Interaction between transforming growth factor-alpha and c-Ha-ras p21 in progression of human gastric carcinoma.

The expression of TGF alpha and c-Ha-ras p21 was studied immunohistochemically in a total of 174 gastric carcinomas, comprising 27 early carcinomas and 147 advanced carcinomas. TGF alpha-immunoreactivity was detected in 7 (25.9%) of the 27 early carcinomas and in 110 (74.8%) of the 147 advanced carcinomas, the incidence being significantly different between the two (P less than 0.01).

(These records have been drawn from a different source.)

(** A service that knows no item: every answer is an API-level error. *)
Definition failing_service (w : nat) (url : string) (params : Params)
  : PyResult Response * nat :=
  (Returned (mkResponse 404 ""
               (inr (JObj [("meta", JObj [("description", JStr "No item found");
                                          ("message", JStr "RESOURCE_NOT_FOUND");
                                          ("code", JInt 404)])]))),
   S w).

(** *** Exporters *)

(** The binary64 number of value [m * 2 ^ e]. *)
Definition dyadic (m e : Z) : float := binary_normalize prec emax m e false.

(** The average price of a result, when its lookup succeeded and its
    pricing data has one. *)
Definition average_price_of (r : Result.t) : option JSON :=
  if Result.success r then
    match Result.data r with
    | Some (JObj items) =>
        match assoc "avg_price" items with
        | Some avg => if truthy avg then Some avg else None
        | None => None
        end
    | _ => None
    end
  else None.

(** The integer nearest to [100 * m * 2 ^ e], ties to even: the
    hundredths of the number [m * 2 ^ e]. *)
Definition nearest_hundredth (m : positive) (e : Z) (h : Z) : Prop :=
  let num := 100 * Zpos m * 2 ^ Z.max e 0 in
  let den := 2 ^ Z.max (- e) 0 in
  2 * Z.abs (num - h * den) <= den /\
  (2 * Z.abs (num - h * den) = den -> Z.even h = true).

(** The decimal digits at the head of a text, and what follows. *)
Fixpoint leading_digits (l : list ascii) : list ascii * list ascii :=
  match l with
  | c :: rest =>
      if is_digit c
      then let '(ds, r) := leading_digits rest in (c :: ds, r)
      else ([], l)
  | [] => ([], [])
  end.

(** A minus sign at the head of a text, and what follows. *)
Definition minus_sign (l : list ascii) : bool * list ascii :=
  match l with
  | c :: rest => if Ascii.eqb c "-" then (true, rest) else (false, l)
  | [] => (false, [])
  end.

(** A price read back from its text: an optional minus sign, the digits
    of the whole part without a leading zero (a single zero for no whole
    part), a point and two digits.  The result is the sign and the number
    of hundredths. *)
Definition read_price (text : string) : option (bool * Z) :=
  let '(neg, l) := minus_sign (list_ascii_of_string text) in
  match leading_digits l with
  | (w :: ws, p :: d1 :: d2 :: []) =>
      if Ascii.eqb p "." && is_digit d1 && is_digit d2
         && (negb (Ascii.eqb w "0") || match ws with [] => true | _ => false end)
      then Some (neg, digits_value 0 (w :: ws ++ [d1; d2]))
      else None
  | _ => None
  end.

(** The text of [two_digits r] is two digits of value [r]. *)
Definition two_digits_ok (r : Z) : bool :=
  match list_ascii_of_string (two_digits r) with
  | [d1; d2] =>
      is_digit d1 && is_digit d2
      && (10 * (Z.of_nat (nat_of_ascii d1) - 48)
          + (Z.of_nat (nat_of_ascii d2) - 48) =? r)
  | _ => false
  end.

(** [text] shows the number [x] to two decimals. *)
Definition two_decimals (x : float) (text : string) : Prop :=
  match x with
  | S754_finite s m e =>
      exists h, nearest_hundredth m e h /\ read_price text = Some (s, h)
  | S754_zero s => read_price text = Some (s, 0)
  | S754_infinity s => text = if s then "-inf" else "inf"
  | S754_nan => text = "nan"
  end.

Section ExportSpec.
Context `{RT : PyRuntime}.

(** A result the exporters can price: the pricing data of a success is an
    object, and an average price in it is a number or the text of one. *)
Definition priced (r : Result.t) : Prop :=
  (Result.success r = true -> exists items, Result.data r = Some (JObj items)) /\
  (forall avg, average_price_of r = Some avg -> exists f, py_float avg = Returned f).

(** The price the upload export is to show for a result:
    [avg_price * (1 + markup / 100)], computed in binary64 (53 bits of
    precision, exponents below 1024), to two decimals; "0.00" without an
    average price. *)
Definition shows_price (markup_percent : spec_float) (r : Result.t)
    (price : string) : Prop :=
  match average_price_of r with
  | Some avg =>
      exists f,
        py_float avg = Returned f /\
        two_decimals
          (SFmul 53 1024 f
             (SFadd 53 1024 (binary_normalize 53 1024 1 0 false)
                (SFdiv 53 1024 markup_percent
                       (binary_normalize 53 1024 100 0 false))))
          price
  | None => price = "0.00"
  end.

Out of the 67 c-Ha-ras p21 positive carcinomas, 59 (88.1%) showed TGF alpha-immunoreactivity synchronously. A significant positive correlation was observed between the grade of TGF alpha and incidence of c-Ha-ras p21-immunoreactivity in tumor cells (P less than 0.01). Furthermore, a good correlation was demonstrated between synchronous expression of TGF alpha and c-Ha-ras p21 and depth of tumor invasion (P less than 0.01). The incidence of synchronous expression of TGF alpha and c-Ha-ras p21 in metastatic tumors was significantly higher than that in primary tumors showing no lymphatic metastasis (P less than 0.01). Patients with carcinomas showing synchronous expression of TGF alpha and c-Ha-ras p21 had an extremely poorer prognosis than those without TGF alpha and c-Ha-ras p21. These results indicate that the synchronous expression of TGF alpha and c-Ha-ras p21 plays an important role in high malignancy of gastric carcinomas.